Résumé de la décision
La décision concerne l'appel de M. B... contre la sanction d'exclusion définitive prononcée par la section disciplinaire de l'université de Lille 2 pour vol de deux cent dix ouvrages de la bibliothèque universitaire. Le Conseil national de l'enseignement supérieur et de la recherche a d'abord relaxé M. B..., en estimant qu'il n'y avait pas de preuves suffisantes des accusations. Cependant, le Conseil d'État annule la décision du 12 mai 2015, concluant que M. B... a effectivement commis les faits reprochés et confirme la sanction d'exclusion prononcée par l'université. M. B... est également condamné à verser une somme de 3 000 euros à l'université pour couvrir les frais juridiques.
Arguments pertinents
1. Dénaturation des preuves : Le Conseil d'État souligne que le Conseil national de l'enseignement supérieur et de la recherche a dénaturé les preuves en estimant qu'elles n'établissaient pas clairement les faits reprochés à M. B..., alors que les éléments du dossier, notamment les disparitions d'ouvrages et les irrégularités dans les restitutions de M. B..., étaient suffisamment probants pour accuser ce dernier de vol. Il est précisé : « …l'université de Lille 2 est fondée à soutenir que le Conseil national… a dénaturé les pièces du dossier… ».
2. Absence de preuves contraires : M. B... n'a pas réussi à apporter des preuves tangibles pour contester la réalité des faits qui lui sont reprochés. Le rapport fait état que M. B..., après sept inscriptions en première année de licence, ne fournit aucun document probant pour soutenir ses allégations selon lesquelles l'université aurait manipulé les preuves. En effet, « …M. B...doit… être regardé comme ayant, au cours du premier semestre de l'année 2012, dérobé plus de deux cents ouvrages… ».
Interprétations et citations légales
La décision repose sur des principes de droit administratif et des voies de recours régissant les sanctions disciplinaires dans les établissements d'enseignement supérieur.
- Article L. 821-2 du code de justice administrative : Cet article permet là possibilité de régler l'affaire au fond lorsque le Conseil d'État annule une décision inférieure pour erreur manifeste dans l'appréciation des faits. Cela est utilisé ici pour justifier le rejet des conclusions de M. B... et la confirmation de la sanction disciplinaire.
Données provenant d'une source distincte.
Lemma binit_step s0 i s :
  (i < NBUF)%nat → binit_inv s0 i s →
  ∃ s', (let! h := buf_at bhead in
    upd_buf i (set_b_next (b_next h)) ;;
    upd_buf i (set_b_prev bhead) ;;
    initsleeplock (SL_buf i) ;;
    let! h := buf_at bhead in
    upd_buf (b_next h) (set_b_prev i) ;;
    upd_buf bhead (set_b_next i)) s = Ok tt s' ∧ binit_inv s0 (S i) s'.
Proof.
  intros Hi [Eio [Hlen Hblk] Hn Hp Hlk]. set (bc := k_bcache s) in *.
  destruct (lookup_lt_is_Some_2 bc bhead) as [h Hh]; [rewrite Hlen; unfold bhead; lia|].
  destruct (lookup_lt_is_Some_2 bc i) as [r Hr]; [lia|].
  assert (Hbi : bhead ≠ i) by (unfold bhead; lia).
  assert (Enx : b_next h = nx bc bhead) by (unfold nx; by rewrite Hh).
  set (bc1 := alter unlock_buf i bc).
  assert (E1 : alter unlock_buf i (alter (set_b_prev bhead) i (alter (set_b_next (nx bc bhead)) i bc)) =
    alter (set_b_prev bhead) i (alter (set_b_next (nx bc bhead)) i bc1)).
  { unfold bc1. by rewrite !alter_alter. }
  assert (Enx1 : nx bc1 bhead = nx bc bhead) by (unfold bc1; by apply nx_keep).
  assert (Hq : (nx bc bhead < S NBUF)%nat).
  { rewrite (chain_head _ _ _ _ Hn). destruct (reverse (seq 0 i)) as [|y l] eqn:E; simpl; [unfold bhead; lia|].
    assert (Hy : y ∈ reverse (seq 0 i)) by (rewrite E; by left). rewrite elem_of_reverse, elem_of_seq in Hy. lia. }
  exists (set_k_bcache (link_front i bc1) s). split.
  - run (by apply buf_at_eq). rewrite Enx. run (by eapply upd_buf_eq).
    run (eapply upd_buf_eq; by apply lookup_bset).
    run (eapply initsleeplock_eq; rewrite bset_bset; by apply lookup_bset).
    replace (bset i unlock_buf _) with (set_k_bcache (alter (set_b_prev bhead) i (alter (set_b_next (nx bc bhead)) i bc1)) s)
      by (unfold bset; simpl; fold bc; by rewrite E1).
    set (bc2 := alter (set_b_prev bhead) i (alter (set_b_next (nx bc bhead)) i bc1)).
    assert (Hh2 : bc2 !! bhead = Some h) by (unfold bc2, bc1; by rewrite !list_lookup_alter_ne by done).
    run (by apply buf_at_eq). rewrite Enx.
    destruct (lookup_lt_is_Some_2 bc2 (nx bc bhead)) as [q Hq2]; [unfold bc2, bc1; by rewrite !length_alter, Hlen|].
    run (by eapply upd_buf_eq). destruct (lookup_lt_is_Some_2 (alter (set_b_prev i) (nx bc bhead) bc2) bhead) as [q3 Hq3].
    { unfold bc2, bc1. rewrite !length_alter, Hlen. unfold bhead. lia. }
    erewrite upd_buf_eq by exact Hq3. unfold bset, link_front. simpl. by rewrite Enx1.
  - assert (Hcore : ∀ y r', link_front i bc1 !! y = Some r' → ∃ r0, bc1 !! y = Some r0 ∧ core r' = core r0).
    { intros y r'. apply lookup_link_front. }
    assert (Hf : chain (nx (link_front i bc1)) bhead (i :: reverse (seq 0 i)) bhead ∧
      chain (pv (link_front i bc1)) bhead (reverse (i :: reverse (seq 0 i))) bhead).
    { apply front_chains.
      - unfold bc1. by rewrite length_alter.
      - constructor; [rewrite elem_of_reverse, elem_of_seq; unfold bhead; lia|].
        rewrite reverse_Permutation. apply NoDup_seq.
      - apply not_elem_of_cons. split; [done|]. rewrite elem_of_reverse, elem_of_seq. lia.
      - intros y. rewrite !elem_of_cons, elem_of_reverse, elem_of_seq. unfold bhead. lia.
      - eapply chain_ext; [|exact Hn]. intros z _. symmetry. by apply nx_keep.
      - eapply chain_ext; [|exact Hp]. intros z _. symmetry. by apply pv_keep. }
    split; cbn [k_bcache set_k_bcache].
    + rewrite Eio. by destruct s0.
    + split; [unfold link_front, bc1; by rewrite !length_alter|]. intros b r' Hb (r0 & Hr0 & (-> & -> & _ & _ & -> & _)%core_fields)%Hcore.
      unfold bc1 in Hr0. destruct (decide (b = i)) as [->|Hne].
      * rewrite list_lookup_alter_eq, Hr in Hr0. injection Hr0 as <-. simpl. by apply (Hblk i).
      * rewrite list_lookup_alter_ne in Hr0 by done. by apply (Hblk b).
    + rewrite seq_S, reverse_snoc. apply Hf.
    + rewrite seq_S, reverse_snoc. apply Hf.
    + intros b r' Hb (r0 & Hr0 & (_ & _ & _ & -> & _)%core_fields)%Hcore. unfold bc1 in Hr0.
      destruct (decide (b = i)) as [->|Hne].
      * rewrite list_lookup_alter_eq, Hr in Hr0. by injection Hr0 as <-.
      * rewrite list_lookup_alter_ne in Hr0 by done. apply (Hlk b); [lia|done].
Qed.
(* ===== verification/MainThm.v ===== *)
(** * MainThm: what starting the kernel sets up (main.c and the drivers it calls)

    The gates of the interrupt table, and the routes of the I/O APIC after the drivers'
    initialisers have run. *)

From stdpp Require Import base numbers gmap strings option list.
From S2P Require Import Prelude Format Machine Boot Mem Mlfq ProcCore Kalloc Vm Sleeplock Apic Mp Ide.
From S2P Require Import Bio Log Inode Console Screen Trap Main BioThm.
Local Open Scope kernel_scope.
Local Open Scope Z_scope.

(** ** Gates *)

(** The address of a gate's handler. *)
Definition gate_offset (g : gatedesc) : Z := gd_off_31_16 g * 2 ^ 16 + gd_off_15_0 g.

Lemma gate_offset_SETGATE b sel off d : gate_offset (SETGATE b sel off d) = u32 off.
Proof.
  unfold gate_offset. cbn [gd_off_31_16 gd_off_15_0 SETGATE].
  change 0xffff with (Z.ones 16). rewrite Z.shiftr_div_pow2, Z.land_ones by lia.
  pose proof (Z.div_mod (u32 off) (2 ^ 16)). lia.
Qed.

Section gates.
Context `{Env}.

Definition idt_upto (n : nat) (idt : list gatedesc) : list gatedesc :=
  ((λ v, SETGATE false (Z.shiftl SEG_KCODE 3) v 0) <$> take n vectors) ++ drop n idt.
- Article L. 761-1 du code de justice administrative : Cet article stipule que les frais exposés par une partie peuvent être remboursés à l’autre partie en cas de litige. En appliquant cet article, le Conseil d'État condamne M. B... à verser 3 000 euros à l'université afin de couvrir ses frais juridiques.
Ces éléments montrent que les décisions prises se basent sur une évaluation minutieuse des preuves et des procédures disciplinaires, et également sur le respect du droit à une défense équitable, bien que M. B... n'ait pas satisfait aux exigences pour prouver ses allégations de manière suffisante.